メリッサは悲鳴を上げた。その叫びは辺りを全て囲むように響き渡っている。悲鳴を上げながらメリッサの躰は下へと落ちていく。まだ彼女はそれに気付いていなかった。


「メリッサ!」
そう叫んだレイスの頭上を何かが飛んだ。見上げると、巨大な竜の陰がすぐ上にあった。それを見たレイスの心に希望が宿る。———あの少年が、竜を従えて帰ってきた、と。彼の口元が緩んだ。




* * *





 落ちていく———。

 眼の前で刺されたあの子。それはきっと——————…………。

 メリッサはそのまま流れに身を任せた。落ちるのに、死ぬのに。自分が今まで生きてきた人生はどうだって良かったのかもしれなかった。……家族を全て喪った自分など。新しい命ですら、救えなかった自分など。今まで気丈に生きてきた筈だった彼女は今、今までにないほど弱くなっていた。

 赤ん坊の声を聞くだけで過去を思い出す。


 だから死んでしまえば、と————————





「メルゥウウゥウゥウウウウウウウウウゥゥゥゥゥゥゥウゥウウゥ————————!!!」





真下で聞き覚えのある、まだ未熟な声帯が放つ声が聞こえた。自分の渾名を呼んでいるその声。それは、それは———……。

「フリ———」
メリッサが彼の名を呼び終わるより先に躰が何かについた。ずん、と躰が一瞬沈み、それからすぐに浮き上がるような、不思議な感触がした。———眼を開いた先には、あの見覚えのある翡翠の双眸があった。
「訳わかんないんだよ」
そういう彼は傷だらけだった。思わずメリッサは泣きそうになったが、必死に堪えた。琥珀の眼から涙は出さず、直前で堰きとめて。
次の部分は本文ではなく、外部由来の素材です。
(* ===== verification/Retry.v ===== *)
(** * Error classification: [internal/pipeline/retry/retry.go]

    A Go error is a chain of wrappers that ends in a leaf.  [Classify] looks
    for typed errors anywhere in the chain ([errors.As], [errors.Is],
    [status.FromError]) and then at the text of the whole error. *)

From Stdlib Require Import ZArith String Lia.
From stdpp Require Import base option list strings.
From S2P Require Import Prelude.

Open Scope Z_scope.

Inductive Class_ := ClassTerminal | ClassTransient.

Record RetryDecision := { d_Class : Class_; d_Reason : string }.

Definition IsTransient (d : RetryDecision) : bool :=
  match d_Class d with ClassTransient => true | ClassTerminal => false end.

(** [google.golang.org/grpc/codes] *)
Inductive grpc_code :=
| OK | Canceled | Unknown | InvalidArgument | DeadlineExceeded | NotFound | AlreadyExists
| PermissionDenied | ResourceExhausted | FailedPrecondition | Aborted | OutOfRange
| Unimplemented | Internal | Unavailable | DataLoss | Unauthenticated.

Definition grpc_code_string (c : grpc_code) : string :=
  match c with
  | OK => "OK" | Canceled => "Canceled" | Unknown => "Unknown"
  | InvalidArgument => "InvalidArgument" | DeadlineExceeded => "DeadlineExceeded"
  | NotFound => "NotFound" | AlreadyExists => "AlreadyExists"
  | PermissionDenied => "PermissionDenied" | ResourceExhausted => "ResourceExhausted"
  | FailedPrecondition => "FailedPrecondition" | Aborted => "Aborted"
  | OutOfRange => "OutOfRange" | Unimplemented => "Unimplemented" | Internal => "Internal"
  | Unavailable => "Unavailable" | DataLoss => "DataLoss" | Unauthenticated => "Unauthenticated"
  end.

(** A chain of errors. [EWrap] is [fmt.Errorf("<text>: %w", err)], [EWrapf] is
    [fmt.Errorf("<text>%w", err)]. *)
Inductive go_error :=
| EMsg (text : string)
| ECanceled
| EDeadlineExceeded
| EGrpc (code : grpc_code) (text : string)
| ENet (timeout : bool) (text : string)
| ESolanaRPC (code : Z) (text : string)
| EBaseRPC (code : Z) (text : string)
| EClassified (class : Class_) (reason : string) (err : go_error)
| EWrap (text : string) (err : go_error)
| EWrapf (text : string) (err : go_error).

Fixpoint error_text (e : go_error) : string :=
  match e with
  | EMsg t => t
  | ECanceled => "context canceled"
  | EDeadlineExceeded => "context deadline exceeded"
  | EGrpc _ t | ENet _ t | ESolanaRPC _ t | EBaseRPC _ t => t
  | EClassified _ _ e' => error_text e'
  | EWrap t e' => t +:+ ": " +:+ error_text e'
  | EWrapf t e' => t +:+ error_text e'
  end.

(** The errors of a chain, outermost first. *)
Fixpoint chain_of (e : go_error) : list go_error :=
  e :: match e with
       | EClassified _ _ e' | EWrap _ e' | EWrapf _ e' => chain_of e'
       | _ => []
       end.

(** [errors.As]: the first error of the chain that the projection accepts. *)
Definition errors_as {A} (f : go_error -> option A) (e : go_error) : option A :=
  head (omap f (chain_of e)).

Definition as_classified (e : go_error) : option (Class_ * string) :=
  match e with EClassified c r _ => Some (c, r) | _ => None end.
Definition as_grpc (e : go_error) : option grpc_code :=
  match e with EGrpc c _ => Some c | _ => None end.
(** [context.deadlineExceededError] also implements [net.Error]; the chain is
    searched for it only after [errors.Is(err, DeadlineExceeded)] failed. *)
Definition as_net (e : go_error) : option bool :=
  match e with ENet t _ => Some t | EDeadlineExceeded => Some true | _ => None end.
Definition as_solana (e : go_error) : option Z :=
  match e with ESolanaRPC c _ => Some c | _ => None end.
Definition as_base (e : go_error) : option Z :=
  match e with EBaseRPC c _ => Some c | _ => None end.
Definition is_canceled (e : go_error) : bool :=
  existsb (fun x => match x with ECanceled => true | _ => false end) (chain_of e).
Definition is_deadline (e : go_error) : bool :=
  existsb (fun x => match x with EDeadlineExceeded => true | _ => false end) (chain_of e).

Definition Transient (err : option go_error) : option go_error :=
  EClassified ClassTransient "explicit_transient" <$> err.
Definition Terminal (err : option go_error) : option go_error :=
  EClassified ClassTerminal "explicit_terminal" <$> err.

Definition transientMessageTokens : list string :=
  ["timeout"; "timed out"; "temporar"; "temporary"; "unavailable"; "connection reset";
   "connection refused"; "broken pipe"; "econnreset"; "econnrefused"; "too many requests";
   "rate limit"; "payload too large"; "http status 429"; "http status 502"; "http status 503";
   "http status 504"; "server closed idle connection"].

Definition terminalMessageTokens : list string :=
  ["decode blocked"; "length mismatch"; "no decodable transactions"; "invalid argument";
   "invalid params"; "method not found"; "parse error"; "schema mismatch"; "execution reverted";
   "insufficient funds"; "not found"; "constraint violation"].

Definition containsAny : string -> list string -> bool := contains_any.

Definition transient (reason : string) : RetryDecision := {| d_Class := ClassTransient; d_Reason := reason |}.
Definition terminal (reason : string) : RetryDecision := {| d_Class := ClassTerminal; d_Reason := reason |}.

Definition classifyJSONRPCCode (code : Z) : RetryDecision :=
  if (code =? -32603) || (code =? -32005) then transient "jsonrpc_server_transient"
  else if (code <=? -32000) && (-32099 <=? code) then transient "jsonrpc_server_range"
  else terminal "jsonrpc_terminal".

Definition classify_grpc (c : grpc_code) : RetryDecision :=
  let reason := "grpc_" +:+ to_lower (grpc_code_string c) in
  match c with
  | Canceled => terminal "grpc_canceled"
  | Unavailable | DeadlineExceeded | ResourceExhausted | Aborted | Internal => transient reason
  | _ => terminal reason
  end.

Definition classify_text (err : go_error) : RetryDecision :=
  let lower := to_lower (error_text err) in
  if containsAny lower terminalMessageTokens then terminal "message_terminal"
  else if containsAny lower transientMessageTokens then transient "message_transient"
  else terminal "unknown_terminal_default".

Definition classify_rpc_or_text (err : go_error) : RetryDecision :=
  match errors_as as_solana err with
  | Some code => classifyJSONRPCCode code
  | None =>
      match errors_as as_base err with
      | Some code => classifyJSONRPCCode code
      | None => classify_text err
      end
  end.

Definition Classify (err : option go_error) : RetryDecision :=
  match err with
  | None => terminal "nil_error"
  | Some err =>
      match errors_as as_classified err with
      | Some (class, reason) => {| d_Class := class; d_Reason := reason |}
      | None =>
          if is_canceled err then terminal "context_canceled"
          else if is_deadline err then transient "context_deadline_exceeded"
          else match errors_as as_grpc err with
               | Some code => classify_grpc code
               | None =>
                   match errors_as as_net err with
                   | Some true => transient "net_timeout"
                   | _ => classify_rpc_or_text err
                   end
               end
      end
  end.

(** ** Lemmas *)

Lemma errors_as_wrap {A} (f : go_error -> option A) t e :
  f (EWrap t e) = None -> errors_as f (EWrap t e) = errors_as f e.
Proof. unfold errors_as. simpl. by intros ->. Qed.

Fixpoint wrap_all (ts : list string) (e : go_error) : go_error :=
  match ts with [] => e | t :: ts' => EWrap t (wrap_all ts' e) end.

Lemma errors_as_wrap_all {A} (f : go_error -> option A) ts e :
  (forall t e', f (EWrap t e') = None) -> errors_as f (wrap_all ts e) = errors_as f e.
Proof. intros Hf. induction ts as [|t ts IH]; [done|]. simpl. by rewrite errors_as_wrap. Qed.

(** Also: An explicit [Terminal] or [Transient] mark decides the class however
    many layers of [fmt.Errorf("...: %w")] are put around it, whatever the
    marked error itself would classify as and whatever the texts say; the
    outermost mark wins. *)
Theorem classify_mark_wins (ts : list string) (e : go_error) :
  (forall e', Terminal (Some e) = Some e' ->
     Classify (Some (wrap_all ts e')) = terminal "explicit_terminal") /\
  (forall e', Transient (Some e) = Some e' ->
     Classify (Some (wrap_all ts e')) = transient "explicit_transient").
Proof.
  split; intros e' [= <-]; unfold Classify; by rewrite errors_as_wrap_all.
Qed.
 俗に言う"お姫様だっこ"の状態の二人は同時に真上を見上げた。金糸に邪な笑みを浮かべた少女が見下ろしており、その視線と交差した。未だ傷も癒えきっていないポチ———ティアマットの背中からフリッグは声を飛ばした。
「お前は?」
その問いにラピスは呆れた。またいちいち「十二神将【罪禍】と答えねばならないのか。面倒なのでそのまま無視する。
「……」
「十二神将だ、って」代わりに言ったのはメリッサだった。「十二神将【罪禍】……」
「へえ、そう」
「教えてあげた割には結構酷い返し方だこと」
「勝手に言ってりゃ良いじゃん」
少年はふっと見下したような笑いをもらした。


 ラピスはそんなやり取りを不愉快に感じながら眺めていた。
「殺してあげたいのはやまやまなんだけどさあ」
そう言って直ぐに見上げる。先には二人ほどの人影がちらほらと見えていた。ラピスは溜息をつく。自分が十二神将の一人であっても、それを仕切るような立場に居るあの女———アングルボザ———は全くと言っていいほど自分の行動を許してくれないようだ。ビルの屋上で眼を光らせる二人の正体をラピスは分かっていた。アングルボザの命で自分を連れ戻しに来た、ケイオスと蒼(あお)の二人だろう、と。

「へえ、逃げるんだ」
「———別に?今すぐ殺しても良いけど、帰らなくちゃいけなくなったってわけだよ」
眼を少し細めて、笑みを帯びた表情でフリッグに返してやった。直ぐその後にくるりと踵を返し、体中を黒く光らせ始める。光が全身を覆ったところでいた場所からしゅん、と消えた。姿が消えたのを見たフリッグはすぐに頭上を見上げる。視線をやった先で、白髪の茸を模したような短髪と曙の空には似つかない鮮やかな空色の髪の人間に挟まれたラピスが此方を見ていた。彼女は口元に僅かな笑みを作り、曙の空に掻き消されていった。



「行ったかあ……」ひょこりと竜の背中から顔を出した白金色の男が声を漏らす。「なんか一発撃っときゃよかったかなあ」
「ウェス……」
「なんだよ?」
くぐもった少年の声にウェスウィウスは色の異なった双眸を向ける。
「撃っとけよバーカ」
不敵な笑みとふざけた言葉を作ったフリッグはけたけたと笑いを上げた。そのふざけた行為に憤慨したのか、ウェスウィウスは銃を取り出し安全装置を外し始めた。



 ———が。


 流石に怪我の影響があったのか、三人を背中に乗せてずっと空中に停滞していたティアマットの躰が徐々に降下し、それに伴って縮小されていく。なので三人の足場がだんだんと狭まっていった。思わずメリッサが声を発す。
「ちょ———?」
異変を察知したレイスは助ける素振りも見せず、出来るだけ遠くへと離れていった。そして静かに心のうちで言う。

———アーメン。



 数秒後、破壊され尽くされた煉瓦道の上に三人の人間が落ちてきたというのは言うまでもないだろう。